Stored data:
------------------------------------------------------------
(* ===== verification/Routes.v ===== *)
(** * Routes: what each service answers where, and to whom

    The routers of [crates/garret-pusher/src/main.rs] and
    [crates/garret-puller/src/main.rs] with their middleware ([require_oidc],
    [require_browse_oidc]) in front of the handlers of Pusher and Puller. axum's
    matching of a request to a route, its extractors and serde_json's printer
    are parameters. A router is the table its builder makes: [route] adds a
    row, [route_layer] puts a guard before the rows added so far. Metrics,
    logging and the content types axum adds itself are left out. *)

From stdpp Require Import pretty.
From S2P Require Import Prelude Text Common Prog Db Storage World Narinfo Verify Upload Push Settings Token Doctor Config Auth Browse Pusher Puller.

(** ** Requests and responses *)

Inductive Method := GET | POST | PUT.

Record Request (Body : Type) := mkRequest {
  rq_method : string;
  rq_path : string;
  (** The [Authorization] header, if it is readable text. *)
  rq_authorization : option string;
  rq_query : string;
  rq_body : Body;
}.
Arguments mkRequest {Body} _ _ _ _ _.
Arguments rq_method {Body} _.
Arguments rq_path {Body} _.
Arguments rq_authorization {Body} _.
Arguments rq_query {Body} _.
Arguments rq_body {Body} _.

Record HttpResponse := mkHttp {
  hr_status : Z;
  hr_headers : list (string * string);
  hr_body : string;
}.

(** Which row a request reaches, with its path parameter. *)
Inductive Dispatch := Reached (row : nat) (param : string) | No_Route | Wrong_Method.

(** axum: matching and extractors, which answer themselves when they fail. *)
Class Axum (Body : Type) := {
  dispatch : list (Method * string) → string → string → Dispatch;
  extract_hashes : Body → Result (list string) HttpResponse;
  extract_query : string → Result ListQuery HttpResponse;
}.

(** serde_json's printer. *)
Class ResponseJson := {
  error_json : string → string;
  hashes_json : list string → string;
  ack_json : UploadAck → string;
  page_json : Page → string;
  detail_json : ObjectDetail → string;
  tree_json : TreeNode → string;
  summaries_json : list Summary → string;
  pins_json : list Pin → string;
}.

(** ** Routers *)

Record Route (Endpoint : Type) := mkRoute {
  rt_method : Method;
  rt_pattern : string;
  rt_guarded : bool;
  rt_endpoint : Endpoint;
}.
Arguments mkRoute {Endpoint} _ _ _ _.
Arguments rt_method {Endpoint} _.
Arguments rt_pattern {Endpoint} _.
Arguments rt_guarded {Endpoint} _.
Arguments rt_endpoint {Endpoint} _.

Definition Router (Endpoint : Type) : Type := list (Route Endpoint).

Definition route {E} (method : Method) (pattern : string) (endpoint : E) (router : Router E) : Router E :=
  router ++ [mkRoute method pattern false endpoint].

Definition route_layer {E} (router : Router E) : Router E :=
  map (λ r, mkRoute (rt_method r) (rt_pattern r) true (rt_endpoint r)) router.

(** A service's requests: its authenticator's and its handlers'. *)
Inductive WebOp `{J : Jwt} (Served : Type → Type) : Type → Type :=
  | Web_Auth {B} (op : AuthOp B) : WebOp Served B
  | Web_Serve {B} (op : Served B) : WebOp Served B.
Arguments Web_Auth {J Served B} op.
Arguments Web_Serve {J Served B} op.

Section serving.
Context `{J : Jwt} {Served : Type → Type}.

Abbreviation Web := (Prog (WebOp Served)).

Definition rejected (rejection : Rejection) (body : string) : HttpResponse :=
  let '(status, bearer) := respond rejection in
  mkHttp status (if bearer then [("www-authenticate", "Bearer")] else []) body.

(** The middleware: [next] runs for a subject only. *)
Definition require_bearer (issuers : list IssuerConfig) (authorization : option string) (body : Rejection → string)
    (next : string → Web HttpResponse) : Web HttpResponse :=
  do verdict <- prog_lift (@Web_Auth J Served) (bearer issuers authorization);
  match verdict with
  | Ok subject => next subject
  | Err rejection => Ret (rejected rejection (body rejection))
  end.

(** A handler without a guard finds no subject. *)
Definition serve_request {Body E} `{A : Axum Body} (router : Router E) (guard : (string → Web HttpResponse) → Web HttpResponse)
    (handle : E → string → option string → Web HttpResponse) (rq : Request Body) : Web HttpResponse :=
  match dispatch (map (λ r, (rt_method r, rt_pattern r)) router) (rq_method rq) (rq_path rq) with
  | No_Route => Ret (mkHttp 404 [] "")
  | Wrong_Method => Ret (mkHttp 405 [] "")
  | Reached row param =>
      match router !! row with
      | None => Ret (mkHttp 404 [] "")
      | Some r =>
          if rt_guarded r then guard (λ subject, handle (rt_endpoint r) param (Some subject))
          else handle (rt_endpoint r) param None
      end
  end.
End serving.

(** ** The Pusher's *)

Inductive PusherEndpoint := Ep_MissingPaths | Ep_Upload | Ep_Discovery.

(** Discovery is added after the layer, so it stays anonymous. *)
Definition pusher_router : Router PusherEndpoint :=
  route GET DISCOVERY Ep_Discovery
    (route_layer (route PUT NAR_UPLOAD Ep_Upload (route POST MISSING_PATHS Ep_MissingPaths []))).

Section pusher.
Context `{R : ResponseJson}.

Definition into_response (e : HttpError) : HttpResponse :=
  mkHttp (er_status e) (if er_retry_after e then [("retry-after", "1")] else []) (error_json (er_message e)).

Definition rejection_error (r : Rejection) : string :=
  match r with
  | Rej_Missing => "missing bearer token"
  | Rej_Invalid _ => "invalid token"
  | Rej_Refused _ => "not authorized"
  end.

Definition ack_response (answer : Result UploadAck HttpError) : HttpResponse :=
  match answer with
  | Ok ack => mkHttp (ack_status ack) [] (ack_json ack)
  | Err e => into_response e
  end.

Definition missing_response (answer : Result (list string) HttpError) : HttpResponse :=
  match answer with
  | Ok missing => mkHttp 200 [] (hashes_json missing)
  | Err e => into_response e
  end.

Context `{Jw : Jwt, Js : Json, C : Crypto, Zs : Zstd} {Body : Type} `{St : ByteStream Body, A : Axum Body}.

(** axum's answer where a handler wants a subject and no middleware left one. *)
Definition missing_extension : HttpResponse := mkHttp 500 [] "Missing request extension".

(** [notices] and [dies]: the check thread's timing (see Verify). *)
Definition pusher_handle (state : UploadState) (discovery : string) (rq : Request Body) (notices : list bool) (dies : bool)
    (endpoint : PusherEndpoint) (param : string) (subject : option string) : Prog (WebOp Op) HttpResponse :=
  match endpoint, subject with
  | Ep_Discovery, _ => Ret (mkHttp 200 [("content-type", "application/json")] discovery)
  | Ep_MissingPaths, Some _ =>
      match extract_hashes (rq_body rq) with
      | Err rejected => Ret rejected
      | Ok hashes => do answer <- prog_lift (@Web_Serve Jw Op) (missing_paths hashes); Ret (missing_response answer)
      end
  | Ep_Upload, Some subject =>
      do answer <- prog_lift (@Web_Serve Jw Op) (upload state param subject (rq_body rq) notices dies); Ret (ack_response answer)
  | _, None => Ret missing_extension
  end.

Definition require_oidc (issuers : list IssuerConfig) (authorization : option string)
    (next : string → Prog (WebOp Op) HttpResponse) : Prog (WebOp Op) HttpResponse :=
  require_bearer issuers authorization (λ rejection, error_json (rejection_error rejection)) next.

Definition pusher_app (issuers : list IssuerConfig) (state : UploadState) (discovery : string) (rq : Request Body)
    (notices : list bool) (dies : bool) : Prog (WebOp Op) HttpResponse :=
  serve_request pusher_router (require_oidc issuers (rq_authorization rq)) (pusher_handle state discovery rq notices dies) rq.
End pusher.

(** ** The Puller's *)

Inductive PullerEndpoint :=
  | Ep_CacheInfo | Ep_Ready | Ep_ReadyDeep | Ep_Narinfo | Ep_Nar
  | Ep_Objects | Ep_Object | Ep_Tree | Ep_Referrers | Ep_Pins.

Definition pull_routes : Router PullerEndpoint :=
  route GET NAR_FILE Ep_Nar (route GET "/{file}" Ep_Narinfo []).

Definition browse_routes (issuer : option IssuerConfig) : Router PullerEndpoint :=
  match issuer with
  | None => []
  | Some _ =>
      route_layer
        (route GET PINS Ep_Pins (route GET OBJECT_REFERRERS Ep_Referrers (route GET OBJECT_TREE Ep_Tree
           (route GET OBJECT Ep_Object (route GET OBJECTS Ep_Objects [])))))
  end.

Definition puller_router (issuer : option IssuerConfig) : Router PullerEndpoint :=
  route GET "/ready/deep" Ep_ReadyDeep (route GET "/ready" Ep_Ready (route GET NIX_CACHE_INFO Ep_CacheInfo []))
  ++ pull_routes ++ browse_routes issuer.

Definition cache_info (store_dir : string) : string :=
  writeln ("StoreDir: " +:+ store_dir) +:+ writeln "WantMassQuery: 1" +:+ writeln "Priority: 40".

(** The handlers' requests, and the answer of [ready_deep], which shares its
    probe's cache with other requests. *)
Inductive PullerOp : Type → Type :=
  | Puller_Pull {B} (op : PullOp B) : PullerOp B
  | Puller_ReadyDeep : PullerOp Response.

Definition http_of (r : Response) : HttpResponse :=
  mkHttp (rs_status r)
    (match rs_content_type r with Some t => [("content-type", t)] | None => [] end ++
     match rs_location r with Some l => [("location", l)] | None => [] end) (rs_body r).

Definition browse_rejection (r : Rejection) : string :=
  match r with Rej_Refused _ => "not authorized" | Rej_Missing | Rej_Invalid _ => "unauthorized" end.

Section puller.
Context `{R : ResponseJson, Jw : Jwt} {Body : Type} `{A : Axum Body}.

Abbreviation Serving := (Prog (WebOp PullerOp)).

Definition pulled {A} (p : Pull A) : Serving A := prog_lift (λ B op, Web_Serve (@Puller_Pull B op)) p.

Definition browsed {A} (json : A → string) (p : Pull (Result A Response)) : Serving HttpResponse :=
  do answer <- pulled p;
  Ret (match answer with
       | Ok value => mkHttp 200 [] (json value)
       | Err response => http_of response
       end).

Definition puller_handle (state : PullState) (store_dir : string) (rq : Request Body) (endpoint : PullerEndpoint) (param : string)
    (subject : option string) : Serving HttpResponse :=
  match endpoint with
  | Ep_CacheInfo => Ret (mkHttp 200 [] (cache_info store_dir))
  | Ep_Ready => do opened <- pulled (request Pull_Opened); Ret (http_of (ready opened))
  | Ep_ReadyDeep => do response <- request (Web_Serve Puller_ReadyDeep); Ret (http_of response)
  | Ep_Narinfo => do outcome <- pulled (narinfo state param); Ret (http_of (counted outcome).2)
  | Ep_Nar => do outcome <- pulled (nar_redirect state param); Ret (http_of (counted outcome).2)
  | Ep_Objects =>
      match extract_query (rq_query rq) with
      | Err rejected => Ret rejected
      | Ok query => browsed page_json (list_objects query)
      end
  | Ep_Object => browsed detail_json (get_object_detail param)
  | Ep_Tree => browsed tree_json (object_tree param)
  | Ep_Referrers => browsed summaries_json (object_referrers param)
  | Ep_Pins => browsed pins_json get_pins
  end.

Definition require_browse_oidc (issuer : option IssuerConfig) (authorization : option string)
    (next : string → Serving HttpResponse) : Serving HttpResponse :=
  require_bearer (option_list issuer) authorization browse_rejection next.

Definition puller_app (issuer : option IssuerConfig) (state : PullState) (store_dir : string) (rq : Request Body)
    : Serving HttpResponse :=
  serve_request (puller_router issuer) (require_browse_oidc issuer (rq_authorization rq)) (puller_handle state store_dir rq) rq.
End puller.

(** ** What stands behind the guard *)

Section guard.
Context `{Jw : Jwt} {Served : Type → Type}.

Definition served_of (e : Event (WebOp Served)) : option (Event Served) :=
  match e with
  | Ev op b =>
      match op in WebOp _ B return B → option (Event Served) with
      | Web_Serve op => λ b, Some (Ev op b)
      | Web_Auth _ => λ _, None
      end b
  end.

(** What the handlers asked for. *)
Definition served (tr : list (Event (WebOp Served))) : list (Event Served) := omap served_of tr.

Lemma served_auth tr : served (map (lift_event (@Web_Auth Jw Served)) tr) = [].
Proof. unfold served. induction tr as [|[B op b] tr IH]; [done|exact IH]. Qed.

(** [subject] is that of a token a configured issuer's key vouches for and its
    policy grants. *)
Definition authorised (issuers : list IssuerConfig) (authorization : option string) (tr : list (Event AuthOp)) (subject : string) : Prop :=
  ∃ token cfg claims, authorization = Some ("Bearer " +:+ token) ∧ routed issuers token cfg ∧
    vouched cfg token tr claims ∧ granted cfg claims ∧ subject = cl_iss claims +:+ "#" +:+ cl_sub claims.

Lemma require_bearer_trace issuers authorization body next tr (r : HttpResponse) :
  run_trace (require_bearer issuers authorization body next) tr r →
  ∃ asked, (∃ rejection, tr = map (lift_event (@Web_Auth Jw Served)) asked ∧ r = rejected rejection (body rejection)) ∨
    ∃ subject after, tr = map (lift_event (@Web_Auth Jw Served)) asked ++ after ∧
      authorised issuers authorization asked subject ∧ run_trace (next subject) after r.
Proof.
  intros (verdict & tr1 & after & -> & (asked & -> & H)%run_trace_lift & Hr)%run_trace_bind. exists asked.
  apply bearer_verdict in H. destruct verdict as [subject|rejection].
  - right. by exists subject, after.
  - left. apply run_trace_ret in Hr as [-> ->]. exists rejection. by rewrite app_nil_r.
Qed.
End guard.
------------------------------------------------------------
Your objective:
Copy only the stretch running from the line containing "(** What the handlers asked for. *)" to the final line of the entries, both ends included, exactly as it stands.

Answer box:
(** What the handlers asked for. *)
Definition served (tr : list (Event (WebOp Served))) : list (Event Served) := omap served_of tr.

Lemma served_auth tr : served (map (lift_event (@Web_Auth Jw Served)) tr) = [].
Proof. unfold served. induction tr as [|[B op b] tr IH]; [done|exact IH]. Qed.

(** [subject] is that of a token a configured issuer's key vouches for and its
    policy grants. *)
Definition authorised (issuers : list IssuerConfig) (authorization : option string) (tr : list (Event AuthOp)) (subject : string) : Prop :=
  ∃ token cfg claims, authorization = Some ("Bearer " +:+ token) ∧ routed issuers token cfg ∧
    vouched cfg token tr claims ∧ granted cfg claims ∧ subject = cl_iss claims +:+ "#" +:+ cl_sub claims.

Lemma require_bearer_trace issuers authorization body next tr (r : HttpResponse) :
  run_trace (require_bearer issuers authorization body next) tr r →
  ∃ asked, (∃ rejection, tr = map (lift_event (@Web_Auth Jw Served)) asked ∧ r = rejected rejection (body rejection)) ∨
    ∃ subject after, tr = map (lift_event (@Web_Auth Jw Served)) asked ++ after ∧
      authorised issuers authorization asked subject ∧ run_trace (next subject) after r.
Proof.
  intros (verdict & tr1 & after & -> & (asked & -> & H)%run_trace_lift & Hr)%run_trace_bind. exists asked.
  apply bearer_verdict in H. destruct verdict as [subject|rejection].
  - right. by exists subject, after.
  - left. apply run_trace_ret in Hr as [-> ->]. exists rejection. by rewrite app_nil_r.
Qed.
End guard.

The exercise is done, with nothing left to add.